His horror turned to hope when the Iraqi crew approached his
position, hooked its tank up to the bogged-down vehicle, and
pulled it out of the muck. Its mission completed, the Iraqi crew
then happily surrendered to its astonished captors.
Soldiers were not the only ones accepting surrender. One news
crew discovered that whenever they pointed their video camera
toward Iraqi positions, the soldiers would surrender. Wielding
this electronic weapon, the crew soon had dozens of soldiers
in tow. To prove the surprise was not complete, the EPWs then
began chanting "Norman! Norman!" in tribute to Desert
Storm's CINC whenever the camera focused on them.
The first words out of the mouth of one captured Iraqi soldier
was "What took you guys so long?" in perfect English.
The impatient prisoner then explained he was from Chicago and
had been drafted into the Iraqi Army shortly after the Kuwaiti
invasion while he was visiting his grandmother in Baghdad.

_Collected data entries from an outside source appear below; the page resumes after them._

(** @src src/modules/organization/app/failures.ts:66-106 knownFailure *)
Definition knownTypes : list (string * Kind) :=
  [("organization.already_exists", conflict);
   ("organization.invitation.acceptance_conflict", conflict);
   ("organization.invitation.already_exists", conflict);
   ("organization.invitation.membership_exists", conflict);
   ("organization.invitation_exists", conflict);
   ("organization.membership.already_exists", conflict);
   ("organization.membership_exists", conflict);
   ("organization.slug_taken", conflict);
   ("organization.stale_write", conflict);
   ("organization.id_generation", unavailable);
   ("organization.invitation.id_generation", unavailable);
   ("organization.membership.id_generation", unavailable);
   ("organization.invalid_operation", Errors.invalid);
   ("organization.invitation.invalid_operation", Errors.invalid);
   ("organization.membership.invalid_operation", Errors.invalid);
   ("organization.invitation.accept_forbidden", forbidden);
   ("organization.invitation.forbidden", forbidden);
   ("organization.invitation.revoke_forbidden", forbidden);
   ("organization.membership.add_forbidden", forbidden);
   ("organization.membership.owner_locked", forbidden);
   ("organization.membership.revoke_forbidden", forbidden);
   ("organization.membership.role_forbidden", forbidden);
   ("organization.invitation.identity_not_found", not_found);
   ("organization.invitation.not_found", not_found);
   ("organization.membership.identity_not_found", not_found);
   ("organization.membership.not_found", not_found);
   ("organization.missing_token", unauthenticated);
   ("organization.persistence_invalid", internal)]%string.

(** @src src/modules/organization/app/failures.ts:108-125 dependencyFailure *)
Definition dependencyFailure (error : Failure) (operation : string) : Failure :=
  Vocabulary.dependencyIn "organization" "Organization" knownTypes error operation.

(** @src src/modules/organization/app/failures.ts:127-132 idGenerationFailure *)
Definition idGenerationFailure (type : string) (error : Failure) : Failure :=
  Vocabulary.idGenerationIn type "Organization ID generation failed" error.

(** @src src/modules/organization/infra/failures.ts:7-8 staleWrite *)
Definition staleWrite : Failure :=
  fail_with conflict "record was changed by a concurrent operation" "organization.stale_write".
(** @src src/modules/organization/infra/failures.ts:10-11 organizationExists *)
Definition organizationExists : Failure :=
  fail_with conflict "organization already exists" "organization.already_exists".
(** @src src/modules/organization/infra/failures.ts:13-14 slugTaken *)
Definition slugTaken : Failure :=
  fail_with conflict "organization slug is already in use" "organization.slug_taken".
(** @src src/modules/organization/infra/failures.ts:16-17 ownerMembershipExists *)
Definition ownerMembershipExists : Failure :=
  fail_with conflict "membership already exists" "organization.membership_exists".
(** @src src/modules/organization/infra/failures.ts:19-20 membershipExists *)
Definition membershipExists : Failure :=
  fail_with conflict "identity is already a member" "organization.membership.already_exists".
(** @src src/modules/organization/infra/failures.ts:22-23 invitationExists *)
Definition invitationExists : Failure :=
  fail_with conflict "invitation already exists" "organization.invitation_exists".
(** @src src/modules/organization/infra/failures.ts:25-26 pendingInvitationExists *)
Definition pendingInvitationExists : Failure :=
  fail_with conflict "identity already has a pending invitation" "organization.invitation.already_exists".
(** @src src/modules/organization/infra/failures.ts:28-29 acceptanceConflict *)
Definition acceptanceConflict : Failure :=
  fail_with conflict "invitation is no longer pending" "organization.invitation.acceptance_conflict".
(** @src src/modules/organization/infra/failures.ts:31-32 acceptedMembershipExists *)
Definition acceptedMembershipExists : Failure :=
  fail_with conflict "identity is already a member" "organization.invitation.membership_exists".
(** @src src/modules/organization/infra/failures.ts:34-37 membershipNotFound *)
Definition membershipNotFound : Failure :=
  fail_with not_found "membership was not found" "organization.membership.not_found".
(** @src src/modules/organization/infra/failures.ts:39-42 invitationNotFound *)
Definition invitationNotFound : Failure :=
  fail_with not_found "invitation was not found" "organization.invitation.not_found".
End OrgFailures.

Module OrgStore.
Import OrgFailures.
Import (hints) Organization Membership Invitation.
Import Organization(Organization, o_id, o_slug, o_status, o_version).
Import Membership(Membership, m_id, m_organizationId, m_identityId, m_role, m_version).
Import Invitation(Invitation, n_id, n_organizationId, n_identityId, n_status, n_version).

(** ** The aggregates, as versioned aggregates. *)

#[export, refine] Instance Organization_aggregate : Aggregate Organization := {
  agg_id := o_id; agg_version := o_version; agg_saved := Organization.saved;
  agg_new o := exists (cf : CaseFolding) input, Organization.create input = Ok o;
  agg_change := Organization.step
}.
Proof.
  - done.
  - done.
  - intros o (cf & input & H). unfold Organization.create in H. by ok_branches H.
  - intros o o' (s & n & t & -> & _)%Organization.organization_step_evolve. done.
  - intros o o' (s & n & t & -> & _)%Organization.organization_step_evolve. done.
Defined.

(** A membership's operations. *)
Inductive memberStep (m m' : Membership) : Prop :=
| step_role role at_ : Membership.changeRole m role at_ = Ok m' -> memberStep m m'
| step_revoke at_ : Membership.revoke m at_ = Ok m' -> memberStep m m'.

Lemma memberStep_evolve m m' :
  memberStep m m' ->
  m.(Membership.m_status) = Membership.active
  /\ exists role status at_ r, m' = Membership.evolve m role status at_ r.
Proof.
  intros [role at_ H|at_ H]; [unfold Membership.changeRole in H|unfold Membership.revoke in H]; ok_branches H.
  - destruct (Membership.parseRole role); [|done]. ok_branches H. apply bool_decide_eq_false in E0.
    split; [by destruct (Membership.m_status m)|eauto].
  - apply bool_decide_eq_false in E0. split; [by destruct (Membership.m_status m)|eauto].
Qed.

#[export, refine] Instance Membership_aggregate : Aggregate Membership := {
  agg_id := m_id; agg_version := m_version; agg_saved := Membership.saved;
  agg_new m := exists input, Membership.add input = Ok m;
  agg_change := memberStep
}.
Proof.
  - done.
  - done.
  - intros m (input & H). unfold Membership.add in H. destruct (Membership.parseRole _); [|done]. by ok_branches H.
  - intros m m' (_ & role & st & t & r & ->)%memberStep_evolve. done.
  - intros m m' (_ & role & st & t & r & ->)%memberStep_evolve. done.
Defined.

(** An invitation's operations. *)
Inductive inviteStep (n n' : Invitation) : Prop :=
| step_accept at_ : Invitation.accept n at_ = Ok n' -> inviteStep n n'
| step_withdraw at_ : Invitation.revoke n at_ = Ok n' -> inviteStep n n'.

Lemma inviteStep_evolve n n' :
  inviteStep n n' ->
  n.(n_status) = Invitation.pending
  /\ exists status at_ a r, status <> Invitation.pending /\ n' = Invitation.evolve n status at_ a r.
Proof.
  intros [at_ H|at_ H]; [unfold Invitation.accept in H|unfold Invitation.revoke in H]; ok_branches H;
    match goal with T : negb (bool_decide (_ = Invitation.pending)) = false |- _ =>
      apply negb_false_iff, bool_decide_eq_true in T end;
    (split; [done|]; do 4 eexists; (split; [|done]); done).
Qed.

London International Group PLC's stock is going up, largely
because of a British government contract to supply sand-colored
condoms for desert troops to fit over the M-16's barrel. The
prophylactics provide better protection in a desert environment
than the traditional barrel caps, officials say. Financial experts
say the rise in the company's stock value should be limited to
the war's duration. The condoms do not sell well on the open
market because of the color and, presumably, because of their
size.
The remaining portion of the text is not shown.